A Polícia Civil de Minas Gerais (PCMG) concluiu o inquérito que apurou crime sexual envolvendo um suspeito, de 67 anos, em Sabará, na Região Metropolitana de Belo Horizonte. Ele foi indiciado por estupro de vulnerável, já que teria abusado sexualmente da neta, atualmente com 14 anos. A companheira dele, de 65, avó materna da vítima, também foi indiciada pelo mesmo crime em razão da omissão. “As evidências apontam que ela tinha conhecimento das condutas do marido, mas negligenciou seu dever legal de proteção, chegando a culpar as vítimas pelos abusos ocorridos dentro de sua própria residência”, contou a delegada Joana Miraglia, responsável pelo inquérito policial.
Além da neta, o investigado possui denúncia de delitos sexuais contra duas filhas, uma sobrinha e uma vizinha. “Ele chegou a admitir a autoria de crimes pretéritos e durante a oitiva utilizava-se da posição de ascendente e provedor para manipular a neta”, contou a delegada.
A prisão preventiva do investigado foi requerida pela PCMG e o mandado, cumprido pela Polícia Militar no dia 26 de fevereiro deste ano, na região Centro-Sul de Belo Horizonte.
O inquérito foi relatado e encaminhado à Justiça.

Levantamentos policiais
As investigações, coordenadas pela equipe da Delegacia Especializada de Atendimento à Mulher (Deam) em Sabará, tiveram início depois que a mãe da menina, em 2024, encontrou mensagens de cunho sexual no celular do investigado. A veracidade do conteúdo foi confirmada pela perícia técnica.
De acordo com Miraglia, “a investigação ganhou novos contornos em janeiro deste ano, quando a vítima, acompanhada pelo Conselho Tutelar, prestou novos relatos detalhando a evolução dos abusos para conjunção carnal”.
Ainda segundo a delegada, ao longo do procedimento, foram reunidos depoimentos de pelo menos sete pessoas, entre testemunhas, vítimas de fatos anteriores e dos investigados. Entre elas, as filhas e um sobrinha do suspeito, que relataram abusos sofridos na infância e na adolescência.
Relatos da vítima
A neta do suspeito contou aos policiais que os abusos começaram quando ela tinha 12 anos, com importunação e exibicionismo, evoluindo para relações sexuais em setembro de 2025. Conforme apurado, ele oferecia presentes e dinheiro para cooptar a adolescente, chantageando a menina e tentando convencê-la de que os atos eram normais no âmbito familiar.

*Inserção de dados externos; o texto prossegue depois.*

Lemma full_tabs t fl : stage t fl → (∀ i, kidx i → entry t e i ≠ 0) → ∃ tabs, tabs ++ fl ≡ₚ boot_pages ∧ length tabs = 68%nat.
Proof.
  intros H Hall. destruct (st_tabs _ _ H) as (tabs & Hp & Hc). exists tabs. split; [exact Hp|].
  assert (empty_slots t e = 0%nat); [|lia]. unfold empty_slots. rewrite length_zero_iff_nil.
  apply elem_of_nil_inv. intros i. rewrite list_elem_of_filter, elem_of_seqZ. intros [H0 Hr].
  destruct (decide (i = PDX UVPT)) as [->|Hne].
  - rewrite (k_self _ _ _ (st_kpd _ _ H)) in H0. lia.
  - apply (Hall i); [|exact H0]. split; [lia|exact Hne].
Qed.
End boot.

(** C4: [mem_init].  On a machine with 64 to 256 MB of memory, with the kernel
    loaded below 4 MB, it returns: no allocation panics and every assertion of
    its self-tests holds.  Afterwards the kernel's page directory is the
    page at which the kernel ended and the processor runs on it; nothing is
    mapped below [UTOP]; above it, but for the page tables that [UVPT] shows,
    the descriptors, 4 MB from the environment
    table on, the stack of every CPU with its guard pages, and 256 MB of
    physical memory are mapped, each at its address, with its permissions, and
    nothing else; the invariant of the virtual memory holds; and the free list is every usable page but the 68 page
    tables: the tests lost none. *)
Theorem mem_init_correct end_ bootstack percpu_kstacks cmos np nb e B C s :
  bootable end_ bootstack percpu_kstacks cmos np nb e B C s →
  ∃ s' fl tabs,
    mem_init end_ bootstack percpu_kstacks cmos s = (Ret (pages_frame e * 4096 + KERNBASE, envs_frame np e * 4096 + KERNBASE), s') ∧
    kern_pgdir s' = kaddr e ∧ cr3 s' = e * 4096 ∧ kpd s' e fl ∧ vm_ok s' [e] fl ∧
    (∀ u, kpage u → kpte s' e u = kern_layout np (pages_frame e) (envs_frame np e) C u) ∧
    (∀ i, kidx i → entry s' e i ≠ 0) ∧
    tabs ++ fl ≡ₚ boot_pages np nb e ∧ length tabs = 68%nat.
Proof.
  intros HB. destruct (mem_init_arrays_ok end_ bootstack percpu_kstacks cmos np nb e B C s HB) as (P & R1 & HP).
  destruct (page_init_stage _ _ _ _ _ _ _ _ _ _ HB P HP) as (t2 & R2 & H2 & Hmm & Hno).
  destruct (tests_stage _ _ _ _ _ _ _ _ _ _ HB t2 _ H2 Hmm Hno) as (t3 & t4 & t5 & fl5 & R3 & R4 & R5 & H5 & Hno5 & Hd5).
  destruct (map_stage _ _ _ _ _ _ _ _ _ _ HB t5 fl5 H5 Hno5 Hd5) as (t6 & fl6 & R6 & H6 & Hmap & Hall).
  destruct (install_stage _ _ _ _ _ _ _ _ _ _ HB t6 fl6 H6 Hall) as (t7 & t8 & fl8 & R7 & R8 & H8 & Hcr & Hsame & Hent).
  assert (Hall8 : ∀ i, kidx i → entry t8 e i ≠ 0) by (intros i Hi; rewrite Hent by exact Hi; exact (Hall i Hi)).
  destruct (full_tabs _ _ _ t8 fl8 H8 Hall8) as (tabs & Hp & Hlen).
  exists t8, fl8, tabs. split_and!; [|exact (st_kp _ _ _ _ _ H8)|exact Hcr|exact (st_kpd _ _ _ _ _ H8)|exact (kpd_vm _ _ _ (st_kpd _ _ _ _ _ H8))| |exact Hall8|exact Hp|exact Hlen].
  - pose proof (array_range _ _ _ _ _ _ _ _ _ _ HB). pose proof (bt_np _ _ _ _ _ _ _ _ _ _ HB). pose proof (bt_e _ _ _ _ _ _ _ _ _ _ HB).
    unfold mem_init. mrun (exact (bt_detect _ _ _ _ _ _ _ _ _ _ HB s)). mrun (exact R1). mrun (exact R2). mrun (exact R3). mrun (exact R4). mrun (exact R5).
    mrun (exact R6). mrun (apply (check_kern_pgdir_ok _ C _ e np (pages_frame e) (envs_frame np e) fl6);
      [exact (bt_stacks _ _ _ _ _ _ _ _ _ _ HB)|exact (st_kpd _ _ _ _ _ H6)|exact (st_np _ _ _ _ _ H6)|unfold pages_frame; lia|unfold envs_frame; lia|exact Hmap|exact Hall|exact (st_kp _ _ _ _ _ H6)]).
    mstep. rewrite (st_kp _ _ _ _ _ H6). mrun (unfold lcr3; mrun (apply PADDR_ok; lia); reflexivity).
    mrun (exact R7). mrun (exact R8). reflexivity.
  - intros u Hu. rewrite Hsame by exact Hu. exact (Hmap u Hu).
Qed.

“Em avaliação psicológica pericial, a vítima afirmou que aceitava as investidas por acreditar que, assim, protegeria seus irmãos menores e garantiria o sustento da casa, já que a mãe era ausente e o avô exercia chantagem emocional”, detalhou.
O suspeito, também ouvido pela polícia, negou as acusações atuais contra a neta e a sobrinha.
Histórico
Além das denúncias de abusos da neta, das filhas e da sobrinha, o suspeito foi denunciado em 2016 por abusar de uma vizinha, à época com 12 anos. “Por esse crime contra a vizinha, que foi denunciado à Polícia Civil, ele foi indiciado em 2018, ficou preso preventivamente de 2019 a 2020 e saiu com tornozeleira eletrônica até 2025”, completou Miraglia.